The colonel rose next. "Gentlemen, to the Royalist! for the hero of this evening had the courage to fight for sound principles!"
"Bravo!" cried the prefect, leading the applause.
Then Petit-Claud called upon all Lucien's schoolfellows there present. "To the pride of the grammar-school of Angouleme! to the venerable headmaster so dear to us all, to whom the acknowledgment for some part of our triumph is due!"
The old headmaster dried his eyes; he had not expected this toast. Lucien rose to his feet, the whole room was suddenly silent, and the poet's face grew white. In that pause the old headmaster, who sat on his left, crowned him with a laurel wreath.

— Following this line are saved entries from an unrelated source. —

(** C7, as amended: on a property mapping and any key, date extraction
    gives [None] when the property is absent, when it is a mapping whose
    declared type is not "date", and when its date object is empty or
    absent; with declared type "date" and a date object that is a mapping
    it gives what that object holds under "start" ([None] when it holds
    nothing there), whatever it holds under "end".  It returns without
    raising exactly when the property is absent or a mapping whose payload,
    under declared type "date", is empty or a mapping. *)
Theorem get_date_property_defaults (props : gmap string pyval) (prop_name : string) :
  (props !! prop_name = None ->
     get_date_property (PDict props) prop_name = Ok PNone) /\
  (forall p, props !! prop_name = Some (PDict p) ->
     p !! "type" ≠ Some (PStr "date") ->
     get_date_property (PDict props) prop_name = Ok PNone) /\
  (forall p, props !! prop_name = Some (PDict p) ->
     p !! "type" = Some (PStr "date") ->
     truthy (default PNone (p !! "date")) = false ->
     get_date_property (PDict props) prop_name = Ok PNone) /\
  (forall p date, props !! prop_name = Some (PDict p) ->
     p !! "type" = Some (PStr "date") ->
     p !! "date" = Some (PDict date) ->
     get_date_property (PDict props) prop_name = Ok (default PNone (date !! "start"))) /\
  (forall p date e, props !! prop_name = Some (PDict p) ->
     p !! "type" = Some (PStr "date") ->
     p !! "date" = Some (PDict date) ->
     get_date_property (PDict (<[prop_name := PDict (<["date" := PDict (<["end" := e]> date)]> p)]> props))
       prop_name
     = get_date_property (PDict props) prop_name) /\
  (prop_shape_ok object_ok "date" props prop_name = true <->
     exists v, get_date_property (PDict props) prop_name = Ok v).
Proof.
  assert (Hstart : forall p date, props !! prop_name = Some (PDict p) ->
     p !! "type" = Some (PStr "date") ->
     p !! "date" = Some (PDict date) ->
     get_date_property (PDict props) prop_name = Ok (default PNone (date !! "start"))).
  { intros p date Hp Hty Hdate. rewrite get_date_property_dict, Hp. extraction_step.
    rewrite Hty, Hdate. extraction_step.
    case_eq (truthy (PDict date)); intros Ht.
    - cbn [truthy] in Ht. rewrite Ht.
      rewrite (py_getitem_key_dict _ _ _ Hdate). now extraction_step.
    - cbn [truthy] in Ht. rewrite Ht.
      apply truthy_dict_empty in Ht. subst date. now rewrite lookup_empty. }
  split; [| split; [| split; [| split; [| split; [| split]]]]].
  - rewrite get_date_property_dict. intros ->. reflexivity.
  - rewrite get_date_property_dict. intros p -> Hty. extraction_step.
    now rewrite (py_eq_str_lookup _ _ Hty).
  - rewrite get_date_property_dict. intros p -> Hty Hfalsy. extraction_step.
    rewrite Hty. extraction_step. now rewrite Hfalsy.
  - exact Hstart.
  - intros p date e Hp Hty Hdate. rewrite (Hstart p date Hp Hty Hdate).
    rewrite get_date_property_dict, lookup_insert_eq. extraction_step.
    rewrite lookup_insert_ne by discriminate. rewrite Hty. extraction_step.
    rewrite lookup_insert_eq. extraction_step.
    assert (Hsize : (size (<["end" := e]> date) =? 0)%nat = false).
    { apply Nat.eqb_neq. intros Hz. apply map_size_empty_iff in Hz.
      now apply insert_non_empty in Hz. }
    rewrite Hsize. cbn [negb].
    rewrite (py_getitem_key_dict _ "date" (PDict (<["end" := e]> date)))
      by apply lookup_insert_eq.
    extraction_step. now rewrite lookup_insert_ne by discriminate.
  - rewrite get_date_property_dict. unfold prop_shape_ok.
    case_eq (props !! prop_name); [| intros _ _; eexists; reflexivity].
    intros [| b | z | s | l | p] _; try discriminate.
    extraction_step.
    case_eq (py_eq_str (default PNone (p !! "type")) "date");
      [| intros _ _; eexists; reflexivity].
    intros _. extraction_step.
    case_eq (truthy (default PNone (p !! "date"))); [| intros _ _; eexists; reflexivity].
    intros Ht. unfold object_ok. rewrite Ht. cbn [negb orb].
    destruct (p !! "date") as [date |] eqn:Hdate; [| discriminate Ht].
    rewrite (py_getitem_key_dict _ _ _ Hdate), bind_Ok. cbn [default from_option id].
    destruct date; try discriminate. intros _. eexists. reflexivity.
  - rewrite get_date_property_dict. unfold prop_shape_ok.
    case_eq (props !! prop_name); [| reflexivity].
    intros [| b | z | s | l | p] _; try (intros [v Hv]; discriminate Hv).
    extraction_step.
    case_eq (py_eq_str (default PNone (p !! "type")) "date"); [| reflexivity].
    intros _. extraction_step.
    case_eq (truthy (default PNone (p !! "date")));
      [| intros Ht _; unfold object_ok; now rewrite Ht].
    intros Ht. unfold object_ok. rewrite Ht. cbn [negb orb].
    destruct (p !! "date") as [date |] eqn:Hdate; [| discriminate Ht].
    rewrite (py_getitem_key_dict _ _ _ Hdate), bind_Ok. cbn [default from_option id].
    destruct date; try (intros [v Hv]; discriminate Hv). reflexivity.
Qed.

A round of applause followed, and when Lucien spoke it was with tears in his eyes and a sob in his throat.
"He is drunk," remarked the attorney-general-designate to his neighbor, Petit-Claud.
"My dear fellow-countrymen, my dear comrades," Lucien said at last, "I could wish that all France might witness this scene; for thus men rise to their full stature, and in such ways as these our land demands great deeds and noble work of us. And when I think of the little that I have done, and of this great honor shown to me to-day, I can only feel confused and impose upon the future the task of justifying your reception of me. The recollection of this moment will give me renewed strength for efforts to come. Permit me to indicate for your homage my earliest muse and protectress, and to associate her name with that of my birthplace; so--to the Comtesse du Chatelet and the noble town of Angouleme!"
"He came out of that pretty well!" said the public prosecutor, nodding approval; "our speeches were all prepared, and his was improvised."
At ten o'clock the party began to break up, and little knots of guests went home together. David Sechard heard the unwonted music.